19Saraswathi, femme de basse caste, mère de deux enfants, est leader de groupe depuis une dizaine d’années. Sa fille est handicapée et elle a dû se battre pendant de nombreuses années auprès d’administrations diverses afin de faire valoir ses droits. Elle avait donc déjà une très bonne connaissance des circuits administratifs locaux. Son rôle de leader de groupe lui a toutefois donné des responsabilités nouvelles. « Elle est toujours là » : c’est ainsi que ses voisines la décrivent, faisant ainsi référence à sa disponibilité et sa capacité à régler des problèmes multiples. C’est par elle que passent la plupart des programmes gouvernementaux du quartier ; c’est elle qui a mené une campagne de mobilisation pour l’obtention de titres de propriété pour une partie du village. Elle joue également un rôle considérable d’intermédiaire financier. Les sommes qu’elle prête ou pour lesquelles elle se porte garante représentent en moyenne trois à quatre fois le salaire mensuel familial. En contrepartie, elle s’approprie régulièrement une partie des prêts de l’ong.
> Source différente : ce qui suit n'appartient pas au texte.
(** [insert_list_item(head, item)] of include/list.h ([item->head] is not kept). *)
Definition insert_list_item (h : heap A) (hd : dhead) (item : option loc)
    : outcome (heap A * dhead) :=
  match item with
  | None => Ret (h, hd)
  | Some _ =>
      match h_next hd with
      | None =>
          h ← store_next h item None;
          h ← store_prev h item None;
          Ret (h, DHead item item (h_len hd + 1))
      | Some _ =>
          h ← store_next h (h_prev hd) item;
          h ← store_prev h item (h_prev hd);
          h ← store_next h item None;
          Ret (h, DHead (h_next hd) item (h_len hd + 1))
      end
  end.

(** Taking the object with links [nd] out of the list of [hd]: the case
    analysis that [clearsession] and [del_neighbor] share. *)
Definition unlink (h : heap A) (hd : dhead) (nd : node A) : outcome (heap A * dhead) :=
  match n_next nd, n_prev nd with
  | None, None => Ret (h, DHead None None (h_len hd))
  | Some _, None =>
      h ← store_prev h (n_next nd) None; Ret (h, DHead (n_next nd) (h_prev hd) (h_len hd))
  | None, Some _ =>
      h ← store_next h (n_prev nd) None; Ret (h, DHead (h_next hd) (n_prev nd) (h_len hd))
  | Some _, Some _ =>
      h ← store_next h (n_prev nd) (n_next nd);
      h ← store_prev h (n_next nd) (n_prev nd);
      Ret (h, hd)
  end.
End Access.

(** ** The shape of a list *)
Definition first (l : list loc) (d : option loc) : option loc :=
  match l with x :: _ => Some x | [] => d end.
Definition final (d : option loc) (l : list loc) : option loc :=
  match last l with Some x => Some x | None => d end.

(** [seg h Q prv l nxt]: the objects [l] are linked one after the other, the
    first has [prv] before it, the last [nxt] after it, and each satisfies [Q]. *)
Fixpoint seg {A} (h : heap A) (Q : A → Prop) (prv : option loc) (l : list loc) (nxt : option loc)
    : Prop :=
  match l with
  | [] => True
  | x :: l' => ∃ d, h !! x = Some (Node (first l' nxt) prv d) ∧ Q d ∧ seg h Q (Some x) l' nxt
  end.

Definition dll {A} (h : heap A) (Q : A → Prop) (hd : dhead) (l : list loc) : Prop :=
  NoDup l ∧ h_next hd = first l None ∧ h_prev hd = final None l ∧ seg h Q None l None.

(** Payload of an object. *)
Definition data_at {A} (h : heap A) (x : loc) : option A := n_data <$> h !! x.

Section Shape.
Context {A : Type} (Q : A → Prop).
Implicit Types (h : heap A) (l : list loc) (x y : loc) (d : A).

Lemma final_app prv l y : final prv (l ++ [y]) = Some y.
Proof. unfold final. by rewrite last_snoc. Qed.

Lemma final_cons prv x l : final prv (x :: l) = final (Some x) l.
Proof. unfold final. rewrite last_cons. by destruct (last l). Qed.

Lemma seg_app h prv l k nxt :
  seg h Q prv (l ++ k) nxt ↔ seg h Q prv l (first k nxt) ∧ seg h Q (final prv l) k nxt.
Proof.
  revert prv. induction l as [|x l IH]; intros prv; simpl; [tauto|].
  rewrite final_cons. setoid_rewrite IH.
  assert (first (l ++ k) nxt = first l (first k nxt)) as -> by (by destruct l).
  naive_solver.
Qed.

Lemma seg_ext h h' prv l nxt :
  (∀ x, x ∈ l → h' !! x = h !! x) → seg h Q prv l nxt → seg h' Q prv l nxt.
Proof.
  revert prv. induction l as [|x l IH]; intros prv Hx; simpl; [done|].
  intros (d & Hl & Hq & Hs). exists d. rewrite Hx by set_solver.
  split_and!; [done|done|]. apply IH; [set_solver|done].
Qed.

Lemma seg_insert h prv l nxt x v : x ∉ l → seg h Q prv l nxt → seg (<[x:=v]> h) Q prv l nxt.
Proof. intros Hx. apply seg_ext. intros y Hy. by rewrite lookup_insert_ne by set_solver. Qed.

Lemma seg_delete h prv l nxt x : x ∉ l → seg h Q prv l nxt → seg (delete x h) Q prv l nxt.
Proof. intros Hx. apply seg_ext. intros y Hy. by rewrite lookup_delete_ne by set_solver. Qed.

Lemma seg_elem h prv l nxt x : seg h Q prv l nxt → x ∈ l → ∃ n, h !! x = Some n ∧ Q (n_data n).
Proof.
  revert prv. induction l as [|y l IH]; intros prv; simpl; [set_solver|].
  intros (d & Hl & Hq & Hs) [->|Hx]%elem_of_cons; [eauto|]. by eapply IH.
Qed.

(** Changing the link that enters or leaves a segment. *)
Lemma seg_set_next h prv l x d nxt nxt' :
  x ∉ l → seg h Q prv (l ++ [x]) nxt → h !! x = Some (Node nxt (final prv l) d) →
  seg (<[x := Node nxt' (final prv l) d]> h) Q prv (l ++ [x]) nxt'.
Proof.
  intros Hx Hs Hl. apply seg_app in Hs as [Hs1 (d' & Hl' & Hq & _)]. simpl in *.
  rewrite Hl in Hl'. injection Hl' as ->.
  apply seg_app. split; simpl; [by apply seg_insert|].
  exists d'. by rewrite lookup_insert_eq.
Qed.

Lemma seg_set_prev h prv prv' x l nxt d :
  x ∉ l → seg h Q prv (x :: l) nxt → h !! x = Some (Node (first l nxt) prv d) →
  seg (<[x := Node (first l nxt) prv' d]> h) Q prv' (x :: l) nxt.
Proof.
  intros Hx (d' & Hl' & Hq & Hs) Hl. rewrite Hl in Hl'. injection Hl' as ->.
  exists d'. rewrite lookup_insert_eq. split_and!; [done|done|]. by apply seg_insert.
Qed.

Lemma seg_set_data h prv l nxt x n d :
  x ∈ l → NoDup l → h !! x = Some n → Q d →
  seg h Q prv l nxt → seg (<[x := Node (n_next n) (n_prev n) d]> h) Q prv l nxt.
Proof.
  revert prv. induction l as [|y l IH]; intros prv Hx Hnd Hl Hq; simpl; [set_solver|].
  apply NoDup_cons in Hnd as [Hy Hnd].
  intros (d' & Hl' & Hq' & Hs). destruct (decide (x = y)) as [->|Hne].
  - rewrite Hl in Hl'. injection Hl' as ->. exists d. rewrite lookup_insert_eq.
    split_and!; [done|done|]. by apply seg_insert.
  - exists d'. rewrite lookup_insert_ne by done. split_and!; [done|done|].
    apply IH; [set_solver|done|done|done|done].
Qed.

Lemma seg_next_loc h prv l nxt x n : seg h Q prv l nxt → NoDup l → x ∈ l → h !! x = Some n →
  ∃ l1 l2, l = l1 ++ x :: l2 ∧ n_next n = first l2 nxt ∧ n_prev n = final prv l1 ∧ Q (n_data n).
Proof.
  intros Hs Hnd Hx Hl. apply list_elem_of_split in Hx as (l1 & l2 & ->).
  apply seg_app in Hs as [_ (d & Hl' & Hq & _)]. rewrite Hl in Hl'. injection Hl' as ->.
  by exists l1, l2.
Qed.

Lemma seg_final_lookup h prv l x nxt :
  seg h Q prv (l ++ [x]) nxt → ∃ d, h !! x = Some (Node nxt (final prv l) d) ∧ Q d.
Proof. intros [_ (d & Hl & Hq & _)]%seg_app. eauto. Qed.
End Shape.

(** ** What the operations do to the payloads and to other lists *)
Definition payload {A} (h : heap A) : gmap loc A := n_data <$> h.

(** [h'] differs from [h] in links only, and only at objects of [l]. *)
Definition relinked {A} (h h' : heap A) (l : list loc) : Prop :=
  payload h' = payload h ∧ ∀ z, z ∉ l → h' !! z = h !! z.

Section Payload.
Context {A : Type}.
Implicit Types (h : heap A) (l : list loc) (x y : loc) (d : A).

Lemma payload_lookup h x : payload h !! x = n_data <$> h !! x.
Proof. apply lookup_fmap. Qed.

Lemma payload_insert h x n : payload (<[x := n]> h) = <[x := n_data n]> (payload h).
Proof. apply fmap_insert. Qed.

Lemma payload_delete h x : payload (delete x h) = delete x (payload h).
Proof. apply fmap_delete. Qed.

Lemma payload_size h : size (payload h) = size h.
Proof. apply map_size_fmap. Qed.

Lemma payload_Some h x d : payload h !! x = Some d ↔ ∃ n, h !! x = Some n ∧ n_data n = d.
Proof. rewrite payload_lookup, fmap_Some. naive_solver. Qed.

Lemma relinked_refl h l : relinked h h l.
Proof. done. Qed.

Lemma relinked_trans h1 h2 h3 l : relinked h1 h2 l → relinked h2 h3 l → relinked h1 h3 l.
Proof. intros [P1 L1] [P2 L2]. split; [congruence|]. intros z Hz. by rewrite L2, L1. Qed.

Lemma relinked_mono h h' l k : (∀ z, z ∈ l → z ∈ k) → relinked h h' l → relinked h h' k.
Proof. intros Hs [P L]. split; [done|]. intros z Hz. apply L. naive_solver. Qed.

Lemma relinked_insert h x n v p l :
  h !! x = Some n → x ∈ l → relinked h (<[x := Node v p (n_data n)]> h) l.
Proof.
  intros Hl Hx. split.
  - rewrite payload_insert. apply insert_id. rewrite payload_lookup. by rewrite Hl.
  - intros z Hz. by rewrite lookup_insert_ne by set_solver.
Qed.
(* ===== verification/NodeId.v ===== *)
(** * Node identifiers (the id helpers of opennopd/subsystems/ipc.c)

    An OpenNOP id is [OPENNOP_IPC_ID_LENGTH] bytes; [None] is a NULL pointer. *)
From S2P Require Import Prelude.

Definition OPENNOP_IPC_ID_LENGTH : nat := 4.
Definition zero_id : list Z := replicate OPENNOP_IPC_ID_LENGTH 0.

Fixpoint compare_ids (n : nat) (a b : list Z) (i : Z) : bool :=
  match n with
  | O => true
  | S n' => if a @@ i =? b @@ i then compare_ids n' a b (i + 1) else false
  end.

Definition compare_opennopid (first second : option (list Z)) : bool :=
  match first, second with
  | Some a, Some b => compare_ids OPENNOP_IPC_ID_LENGTH a b 0
  | _, _ => false
  end.

Fixpoint nonzero_id (n : nat) (a : list Z) (i : Z) : bool :=
  match n with
  | O => false
  | S n' => if a @@ i =? 0 then nonzero_id n' a (i + 1) else true
  end.

Definition check_opennopid (id : option (list Z)) : bool :=
  match id with
  | Some a => nonzero_id OPENNOP_IPC_ID_LENGTH a 0
  | None => false
  end.

Definition save_opennopid (source : option (list Z)) (destination : list Z) : list Z * Z :=
  match source with
  | Some a => (take OPENNOP_IPC_ID_LENGTH a ++ drop OPENNOP_IPC_ID_LENGTH destination, 0)
  | None => (destination, -1)
  end.

(** [r] is the value of [random()]; the id is its first four bytes. *)
Definition generate_opennopid (r : Z) : list Z :=
  [u8 r; u8 (r / 256); u8 (r / 65536); u8 (r / 16777216)].

(** ** Facts *)
Definition is_id (a : list Z) : Prop := length a = OPENNOP_IPC_ID_LENGTH ∧ bytes a.

Lemma is_id_inv a : is_id a → ∃ w x y z, a = [w; x; y; z].
Proof.
  intros [Hl _]. unfold OPENNOP_IPC_ID_LENGTH in Hl.
  do 4 (destruct a as [|? a]; [done|]). destruct a; [eauto|done].
Qed.

Lemma compare_opennopid_eq a b :
  is_id a → is_id b → compare_opennopid (Some a) (Some b) = bool_decide (a = b).
Proof.
  intros (w & x & y & z & ->)%is_id_inv (w' & x' & y' & z' & ->)%is_id_inv.
  unfold compare_opennopid, OPENNOP_IPC_ID_LENGTH, compare_ids, at_. simpl.
  repeat match goal with |- context [?x =? ?y] => destruct (Z.eqb_spec x y) end.
  all: symmetry; first [apply bool_decide_eq_true | apply bool_decide_eq_false]; congruence.
Qed.

Lemma check_opennopid_zero a :
  is_id a → check_opennopid (Some a) = bool_decide (a ≠ zero_id).
Proof.
  intros (w & x & y & z & ->)%is_id_inv.
  unfold check_opennopid, OPENNOP_IPC_ID_LENGTH, nonzero_id, at_, zero_id. simpl.
  repeat match goal with |- context [?x =? ?y] => destruct (Z.eqb_spec x y) end.
  all: symmetry; first [apply bool_decide_eq_true | apply bool_decide_eq_false]; congruence.
Qed.

Lemma save_opennopid_id a b : is_id a → is_id b → save_opennopid (Some a) b = (a, 0).
Proof.
  intros (w & x & y & z & ->)%is_id_inv (w' & x' & y' & z' & ->)%is_id_inv. done.
Qed.

Lemma generate_opennopid_is_id r : is_id (generate_opennopid r).
Proof.
  split; [done|]. unfold bytes, generate_opennopid.
  repeat constructor; pose proof (u8_bound r); pose proof (u8_bound (r / 256));
    pose proof (u8_bound (r / 65536)); pose proof (u8_bound (r / 16777216)); lia.
Qed.
#[export] Hint Resolve generate_opennopid_is_id : onop.
(* ===== verification/Tokens.v ===== *)
(** * C strings and the words of a command line

    A C string is a [string] without NUL characters.  [strtok_r] with the
    delimiter string of clicommands.c, [strcmp] as equality, [isdigit], [atoi]
    and [inet_pton] as the libc documents them. *)
From S2P Require Import Prelude.
From stdpp Require Export strings.
From Stdlib Require Export Ascii.

#[local] Open Scope char_scope.
#[local] Open Scope Z_scope.

(** [delimiters] of clicommands.c. *)
Definition is_delimiter (c : ascii) : bool := bool_decide (c = " ").

Fixpoint skip_delimiters (s : string) : string :=
  match s with
  | String c s' => if is_delimiter c then skip_delimiters s' else s
  | EmptyString => EmptyString
  end.

(** The characters up to the next delimiter, and what follows it. *)
Fixpoint split_token (s : string) : string * string :=
  match s with
  | String c s' =>
      if is_delimiter c then (EmptyString, s')
      else let '(t, r) := split_token s' in (String c t, r)
  | EmptyString => (EmptyString, EmptyString)
  end.

(** [strtok_r]: the next token and the rest of the string, [None] for NULL. *)
Definition strtok_r (s : string) : option (string * string) :=
  match skip_delimiters s with
  | EmptyString => None
  | s => Some (split_token s)
  end.

(** All the tokens a loop over [strtok_r] sees. *)
Fixpoint tokens_from (fuel : nat) (s : string) : list string :=
  match fuel with
  | O => []
  | S fuel => match strtok_r s with Some (t, r) => t :: tokens_from fuel r | None => [] end
  end.
Definition tokens (s : string) : list string := tokens_from (S (String.length s)) s.

(** The C string at the start of a buffer: everything before the first NUL. *)
Fixpoint c_string (s : string) : string :=
  match s with
  | String c s' => if bool_decide (c = zero) then EmptyString else String c (c_string s')
  | EmptyString => EmptyString
  end.

(** ** Digits *)
Definition digit (c : ascii) : option Z :=
  let v := Z.of_N (N_of_ascii c) - 48 in
  if (0 <=? v) && (v <=? 9) then Some v else None.

Definition isdigit (c : ascii) : bool := bool_decide (is_Some (digit c)).

Fixpoint isstringdigits (s : string) : bool :=
  match s with
  | String c s' => if isdigit c then isstringdigits s' else false
  | EmptyString => true
  end.

(** The value of the leading digits. *)
Fixpoint digits_value (s : string) (acc : Z) : Z :=
  match s with
  | String c s' => match digit c with Some d => digits_value s' (10 * acc + d) | None => acc end
  | EmptyString => acc
  end.

(** [atoi] of a string of digits; a value that is not an [int] is undefined. *)
Definition atoi (s : string) : outcome Z :=
  let v := digits_value s 0 in if v <? 2 ^ 31 then Ret v else Undef.

(** [inet_pton(AF_INET, ...)]: the four octets of a dotted quad, [None] for a
    result other than 1.  [seen] tells whether the current octet has a digit. *)
Fixpoint pton_loop (s : string) (done : list Z) (cur : Z) (seen : bool) : option (list Z) :=
  match s with
  | EmptyString => if (length done =? 3)%nat && seen then Some (done ++ [cur]) else None
  | String c s' =>
      match digit c with
      | Some d =>
          if seen && (cur =? 0) then None
          else if 255 <? 10 * cur + d then None
          else pton_loop s' done (10 * cur + d) true
      | None =>
          if bool_decide (c = ".") && seen
          then if (length done =? 3)%nat then None else pton_loop s' (done ++ [cur]) 0 false
          else None
      end
  end.

(** The address as the [__u32] the octets overlay. *)
Definition inet_pton (s : string) : option Z :=
  match pton_loop s [] 0 false with
  | Some [a; b; c; d] => Some (a + 256 * b + 65536 * c + 2 ^ 24 * d)
  | _ => None
  end.

(** * Facts *)

(** A word of a command: not empty and without delimiters. *)
Fixpoint no_delimiter (s : string) : bool :=
  match s with String c s' => negb (is_delimiter c) && no_delimiter s' | EmptyString => true end.
Definition is_word (s : string) : bool := negb (bool_decide (s = EmptyString)) && no_delimiter s.

(** Words separated by single spaces. *)
Fixpoint join_words (ws : list string) : string :=
  match ws with
  | [] => EmptyString
  | [w] => w
  | w :: ws => w +:+ String " " (join_words ws)
  end.

Lemma length_append s t : String.length (s +:+ t) = (String.length s + String.length t)%nat.
Proof. induction s as [|c s IH]; [done|]. simpl. f_equal. exact IH. Qed.

Lemma split_word w r : no_delimiter w = true → split_token (w +:+ String " " r) = (w, r).
Proof.
  induction w as [|c w IH]; [done|]. simpl. intros [Hc Hw]%andb_true_iff.
  apply negb_true_iff in Hc. rewrite Hc. change (String.append w (String " " r)) with (w +:+ String " " r).
  by rewrite IH.
Qed.

Lemma split_last w : no_delimiter w = true → split_token w = (w, EmptyString).
Proof.
  induction w as [|c w IH]; [done|]. simpl. intros [Hc Hw]%andb_true_iff.
  apply negb_true_iff in Hc. rewrite Hc. by rewrite IH.
Qed.

Lemma word_cons w : is_word w = true → ∃ c w', w = String c w' ∧ is_delimiter c = false ∧ no_delimiter w = true.
Proof.
  unfold is_word. destruct w as [|c w]; [done|]. intros [_ H]%andb_true_iff. exists c, w.
  pose proof H as [Hc _]%andb_true_iff. by apply negb_true_iff in Hc.
Qed.

Lemma strtok_head c s : is_delimiter c = false → strtok_r (String c s) = Some (split_token (String c s)).
Proof. intros Hc. unfold strtok_r. cbn [skip_delimiters]. by rewrite Hc. Qed.

Lemma strtok_word w r : is_word w = true → strtok_r (w +:+ String " " r) = Some (w, r).
Proof.
  intros (c & w' & -> & Hc & Hw)%word_cons. rewrite <-(split_word _ r Hw). by apply strtok_head.
Qed.

Lemma strtok_last w : is_word w = true → strtok_r w = Some (w, EmptyString).
Proof.
  intros (c & w' & -> & Hc & Hw)%word_cons. rewrite <-(split_last _ Hw). by apply strtok_head.
Qed.

(** Tokens of a line are the words it was written with. *)
Lemma tokens_join_words ws : forallb is_word ws = true → tokens (join_words ws) = ws.
Proof.
  unfold tokens. intros Hw. assert (Hf : (String.length (join_words ws) < S (String.length (join_words ws)))%nat) by lia.
  revert Hf. generalize (S (String.length (join_words ws))) as fuel.
  induction ws as [|w ws IH]; intros fuel Hf.
  { by destruct fuel. }
  simpl in Hw. apply andb_true_iff in Hw as [Hw Hws]. destruct fuel as [|fuel]; [lia|].
  destruct ws as [|w2 ws].
  - simpl join_words. cbn [tokens_from]. rewrite strtok_last by done. by destruct fuel.
  - change (join_words (w :: w2 :: ws)) with (w +:+ String " " (join_words (w2 :: ws))) in *.
    cbn [tokens_from]. rewrite strtok_word by done. f_equal. apply IH; [done|].
    rewrite length_append in Hf. simpl String.length in Hf. simpl. simpl in Hf. lia.
Qed.

(** Every token is a word. *)
Lemma skip_delimiters_head s c s' : skip_delimiters s = String c s' → is_delimiter c = false.
Proof.
  induction s as [|a s IH]; [done|]. simpl. destruct (is_delimiter a) eqn:E; [done|].
  by intros [= <- _].
Qed.

Lemma split_no_delimiter s : no_delimiter (split_token s).1 = true.
Proof.
  induction s as [|c s IH]; [done|]. simpl. destruct (is_delimiter c) eqn:E; [done|].
  destruct (split_token s) as [t r]. simpl in *. by rewrite E.
Qed.

Lemma strtok_is_word s t r : strtok_r s = Some (t, r) → is_word t = true.
Proof.
  unfold strtok_r. destruct (skip_delimiters s) as [|c s'] eqn:E; [done|].
  apply skip_delimiters_head in E. intros H.
  assert (H' : split_token (String c s') = (t, r)) by congruence. clear H.
  pose proof (split_no_delimiter (String c s')) as Hn. rewrite H' in Hn. cbn [fst] in Hn.
  cbn [split_token] in H'. rewrite E in H'. destruct (split_token s') as [t' r'].
  injection H' as <- _. unfold is_word. by rewrite Hn.
Qed.

Lemma tokens_are_words s : forallb is_word (tokens s) = true.
Proof.
  unfold tokens. generalize (S (String.length s)) as fuel. intros fuel. revert s.
  induction fuel as [|fuel IH]; intros s; [done|]. simpl.
  destruct (strtok_r s) as [[t r]|] eqn:E; [|done]. simpl. by rewrite (strtok_is_word _ _ _ E), IH.
Qed.

Lemma inet_pton_bound s v : inet_pton s = Some v → 0 <= v < 2 ^ 32.
Proof.
  unfold inet_pton.
  assert (H : ∀ s done cur seen l, Forall (λ x, 0 <= x < 256) done → 0 <= cur < 256 →
    pton_loop s done cur seen = Some l → Forall (λ x, 0 <= x < 256) l).
  { intros t. induction t as [|c t IH]; intros dn cur seen l Hd Hc; simpl.
    - case_match; [|done]. intros [= <-]. apply Forall_app. split; [done|by constructor].
    - destruct (digit c) as [d|] eqn:E.
      + unfold digit in E. case_match eqn:E2; [|done]. injection E as <-. unbool.
        case_match; [done|]. case_match eqn:E3; [done|]. unbool. apply IH; [done|lia].
      + case_match; [|done]. case_match; [done|]. apply IH; [|lia].
        apply Forall_app. split; [done|by constructor]. }
  destruct (pton_loop s [] 0 false) as [l|] eqn:E; [|done].
  apply H in E; [|constructor|lia].
  destruct l as [|a [|b [|c [|d []]]]]; try done. intros [= <-].
  rewrite !Forall_cons in E. lia.
Qed.

Example inet_pton_ex : inet_pton "10.0.0.1" = Some (10 + 2 ^ 24) ∧ inet_pton "10.0.0" = None
  ∧ inet_pton "10.0.0.256" = None ∧ inet_pton "10.00.0.1" = None.
Proof. by vm_compute. Qed.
20Ponnama, également femme de basse caste, mariée mais sans enfants, a été salariée de l’ong b décrite plus haut pendant une quinzaine d’années, tout en étant responsable d’un groupe d’emprunteuses. Comme Saraswathi, bien au-delà de ses fonctions officielles, elle assure diverses responsabilités. Elle sait parfaitement lire et écrire et assiste de nombreux groupes dans le maintien de leurs comptes. Elle a une excellente connaissance des procédures officieuses nécessaires pour obtenir des prêts bancaires. Elle prélève systématiquement une commission sur les prêts obtenus, considérant qu’il s’agit d’une contrepartie légitime du temps passé, et prête avec intérêt les sommes ainsi collectées. Ce système lui assure un revenu régulier, devenu indispensable depuis qu’elle a quitté l’ong. Elle a également des relations privilégiées avec de multiples administrations : les basses castes de son village et des villages environnants la sollicitent dès qu’ils ont une démarche administrative à effectuer. Ponnama est également réputée pour son autorité auprès des femmes, sa capacité à les mobiliser en cas d’événement de masse et à intervenir en cas de conflit intercaste.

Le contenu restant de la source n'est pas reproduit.